Start of TASK INPUT
(* ===== verification/LnToyGossip.v ===== *)
(** A channel that is announced, and the messages of the announcements, on the concrete
    curve and hash of the other witnesses. *)
From stdpp Require Import base list numbers tactics.
From Stdlib Require Import ZArith Lia.
From S2P Require Import Prelude CProg UtlBuf UtlPush LnDerkey LnMsgAnno LnSelf BtcTx BtcTxWire BtcSw BtcDigest LnSignTx.
From S2P Require Import LnMsg LnToyNoise LnForward LnToyPair LnMsgGossip LnGossipCodec LnGossip LnAnnounce.
Import UtlBuf UtlPush Derkey LnMsg LnMsgAnno LnSelf BtcTx BtcTxWire BtcSw BtcDigest LnSignTx LnForward LnToyPair.LnToyPair.
Import LnMsgGossip LnGossipCodec LnGossip LnAnnounce.
Open Scope Z_scope.

Module LnToyGossip.

#[local] Existing Instance sum_hash.
#[local] Existing Instance sum_hash_laws.
#[local] Existing Instance total_alloc.
#[local] Existing Instance toy_ecdsa.
#[local] Existing Instance toy_ecdsa_laws.
#[local] Existing Instance total_alloc_total.

(** A database that takes everything, and holds nothing. *)
#[local] Instance empty_db : AnnoDb := {|
  db_saved _ := true;
  ln_db_annocnl_load _ _ := None;
  time _ := 1500000000;
|}.

Definition key (k : Z) : bytes := be_bytes 32 k.

Definition toy_conf (k : Z) : node_conf := mk_node (key k) (pub_of (key k)) (replicate 32 6).

Definition node_A : node_conf := toy_conf 3.
Definition node_B : node_conf := toy_conf 5.

(** The channel of the two, with the funding keys 7 and 9. *)
Definition end_of (mine peers : Z) (peer : node_conf) : ln_self_t :=
  set_peer_node_id (mNode_pub peer) (set_short_channel_id 77
    (side [key mine] (mk_funding [pub_of (key mine)] []) (mk_funding [pub_of (key peers)] []) 0 0 [])).

Definition end_A : ln_self_t := end_of 7 9 node_B.
Definition end_B : ln_self_t := end_of 9 7 node_A.

Lemma node_A_good : good_node node_A.
Proof. split; [by apply good_key_small|split; [reflexivity|by_compute]|by_compute]. Qed.
Lemma node_B_good : good_node node_B.
Proof. split; [by apply good_key_small|split; [reflexivity|by_compute]|by_compute]. Qed.

Lemma toy_ends : ends node_A node_B end_A end_B (key 7) (key 9).
Proof.
  split.
  - split; [exact node_A_good|reflexivity|by apply good_key_small|split; [reflexivity|by_compute]|by_compute|by_compute|by_compute|by_compute].
  - split; [exact node_B_good|reflexivity|by apply good_key_small|split; [reflexivity|by_compute]|by_compute|by_compute|by_compute|by_compute].
  - split_and!; [reflexivity|reflexivity|]. intros E0. vm_compute in E0. discriminate E0.
  - split; reflexivity.
  - reflexivity.
  - split; reflexivity.
Qed.

Definition prm : ln_anno_prm_t := mk_anno_prm 40 1000 500 100.

(** A starts, B answers. *)
Lemma channel_announced_witness :
  let ann := full_announcement node_A node_B end_A end_B (key 7) (key 9) in
  (∃ g, exchange node_A prm 1 true (own_signs node_B end_B (key 9)) (mk_gossip end_A (mk_buf None 0) 0 []) =
    Ret (true, of_bytes (own_signs node_A end_A (key 7))) g) ∧
  ln_msg_cnl_announce_verify node_B ann (zlen ann) tt = Ret true tt.
Proof.
  destruct (channel_announced node_A node_B end_A end_B (key 7) (key 9) prm prm 1 1 true false [] [] toy_ends
    ltac:(lia) ltac:(lia)) as (H1 & _ & H3).
  split; [eexists; exact H1|]. exact (proj2 (H3 node_B blank eq_refl)).
Defined.

(** A node_announcement with an IPv4 address. *)
Definition alias : bytes := replicate 33 65.

Definition about_A : ln_node_announce_t :=
  mk_anno 1500000000 (Some (mNode_pub node_A)) (Some alias) [1; 2; 3] (mk_addr 1 9735 ([127; 0; 0; 1] ++ replicate 31 0)).

Lemma node_announce_roundtrip_witness :
  let d := anno_msg node_A alias about_A in
  ∃ m, read_packet ln_msg_node_announce_read d about_A = Ret true m ∧ p_node_id m = Some (mNode_pub node_A).
Proof.
  assert (anno_wf node_A alias about_A) as Hw by (split_and!; try reflexivity; by_compute).
  destruct (node_announce_roundtrip node_A alias about_A about_A (mk_push 0 (mk_buf None 0)) node_A_good Hw
    ltac:(by eexists) ltac:(by eexists)) as [_ H2].
  eexists. split; [exact H2|reflexivity].
Defined.
End LnToyGossip.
End of TASK INPUT
- REQUIREMENT -
Using the listing above, retype each line exactly.

- EXERCISE ANSWER -
(* ===== verification/LnToyGossip.v ===== *)
(** A channel that is announced, and the messages of the announcements, on the concrete
    curve and hash of the other witnesses. *)
From stdpp Require Import base list numbers tactics.
From Stdlib Require Import ZArith Lia.
From S2P Require Import Prelude CProg UtlBuf UtlPush LnDerkey LnMsgAnno LnSelf BtcTx BtcTxWire BtcSw BtcDigest LnSignTx.
From S2P Require Import LnMsg LnToyNoise LnForward LnToyPair LnMsgGossip LnGossipCodec LnGossip LnAnnounce.
Import UtlBuf UtlPush Derkey LnMsg LnMsgAnno LnSelf BtcTx BtcTxWire BtcSw BtcDigest LnSignTx LnForward LnToyPair.LnToyPair.
Import LnMsgGossip LnGossipCodec LnGossip LnAnnounce.
Open Scope Z_scope.

Module LnToyGossip.

#[local] Existing Instance sum_hash.
#[local] Existing Instance sum_hash_laws.
#[local] Existing Instance total_alloc.
#[local] Existing Instance toy_ecdsa.
#[local] Existing Instance toy_ecdsa_laws.
#[local] Existing Instance total_alloc_total.

(** A database that takes everything, and holds nothing. *)
#[local] Instance empty_db : AnnoDb := {|
  db_saved _ := true;
  ln_db_annocnl_load _ _ := None;
  time _ := 1500000000;
|}.

Definition key (k : Z) : bytes := be_bytes 32 k.

Definition toy_conf (k : Z) : node_conf := mk_node (key k) (pub_of (key k)) (replicate 32 6).

Definition node_A : node_conf := toy_conf 3.
Definition node_B : node_conf := toy_conf 5.

(** The channel of the two, with the funding keys 7 and 9. *)
Definition end_of (mine peers : Z) (peer : node_conf) : ln_self_t :=
  set_peer_node_id (mNode_pub peer) (set_short_channel_id 77
    (side [key mine] (mk_funding [pub_of (key mine)] []) (mk_funding [pub_of (key peers)] []) 0 0 [])).

Definition end_A : ln_self_t := end_of 7 9 node_B.
Definition end_B : ln_self_t := end_of 9 7 node_A.

Lemma node_A_good : good_node node_A.
Proof. split; [by apply good_key_small|split; [reflexivity|by_compute]|by_compute]. Qed.
Lemma node_B_good : good_node node_B.
Proof. split; [by apply good_key_small|split; [reflexivity|by_compute]|by_compute]. Qed.

Lemma toy_ends : ends node_A node_B end_A end_B (key 7) (key 9).
Proof.
  split.
  - split; [exact node_A_good|reflexivity|by apply good_key_small|split; [reflexivity|by_compute]|by_compute|by_compute|by_compute|by_compute].
  - split; [exact node_B_good|reflexivity|by apply good_key_small|split; [reflexivity|by_compute]|by_compute|by_compute|by_compute|by_compute].
  - split_and!; [reflexivity|reflexivity|]. intros E0. vm_compute in E0. discriminate E0.
  - split; reflexivity.
  - reflexivity.
  - split; reflexivity.
Qed.

Definition prm : ln_anno_prm_t := mk_anno_prm 40 1000 500 100.

(** A starts, B answers. *)
Lemma channel_announced_witness :
  let ann := full_announcement node_A node_B end_A end_B (key 7) (key 9) in
  (∃ g, exchange node_A prm 1 true (own_signs node_B end_B (key 9)) (mk_gossip end_A (mk_buf None 0) 0 []) =
    Ret (true, of_bytes (own_signs node_A end_A (key 7))) g) ∧
  ln_msg_cnl_announce_verify node_B ann (zlen ann) tt = Ret true tt.
Proof.
  destruct (channel_announced node_A node_B end_A end_B (key 7) (key 9) prm prm 1 1 true false [] [] toy_ends
    ltac:(lia) ltac:(lia)) as (H1 & _ & H3).
  split; [eexists; exact H1|]. exact (proj2 (H3 node_B blank eq_refl)).
Defined.

(** A node_announcement with an IPv4 address. *)
Definition alias : bytes := replicate 33 65.

Definition about_A : ln_node_announce_t :=
  mk_anno 1500000000 (Some (mNode_pub node_A)) (Some alias) [1; 2; 3] (mk_addr 1 9735 ([127; 0; 0; 1] ++ replicate 31 0)).

Lemma node_announce_roundtrip_witness :
  let d := anno_msg node_A alias about_A in
  ∃ m, read_packet ln_msg_node_announce_read d about_A = Ret true m ∧ p_node_id m = Some (mNode_pub node_A).
Proof.
  assert (anno_wf node_A alias about_A) as Hw by (split_and!; try reflexivity; by_compute).
  destruct (node_announce_roundtrip node_A alias about_A about_A (mk_push 0 (mk_buf None 0)) node_A_good Hw
    ltac:(by eexists) ltac:(by eexists)) as [_ H2].
  eexists. split; [exact H2|reflexivity].
Defined.
End LnToyGossip.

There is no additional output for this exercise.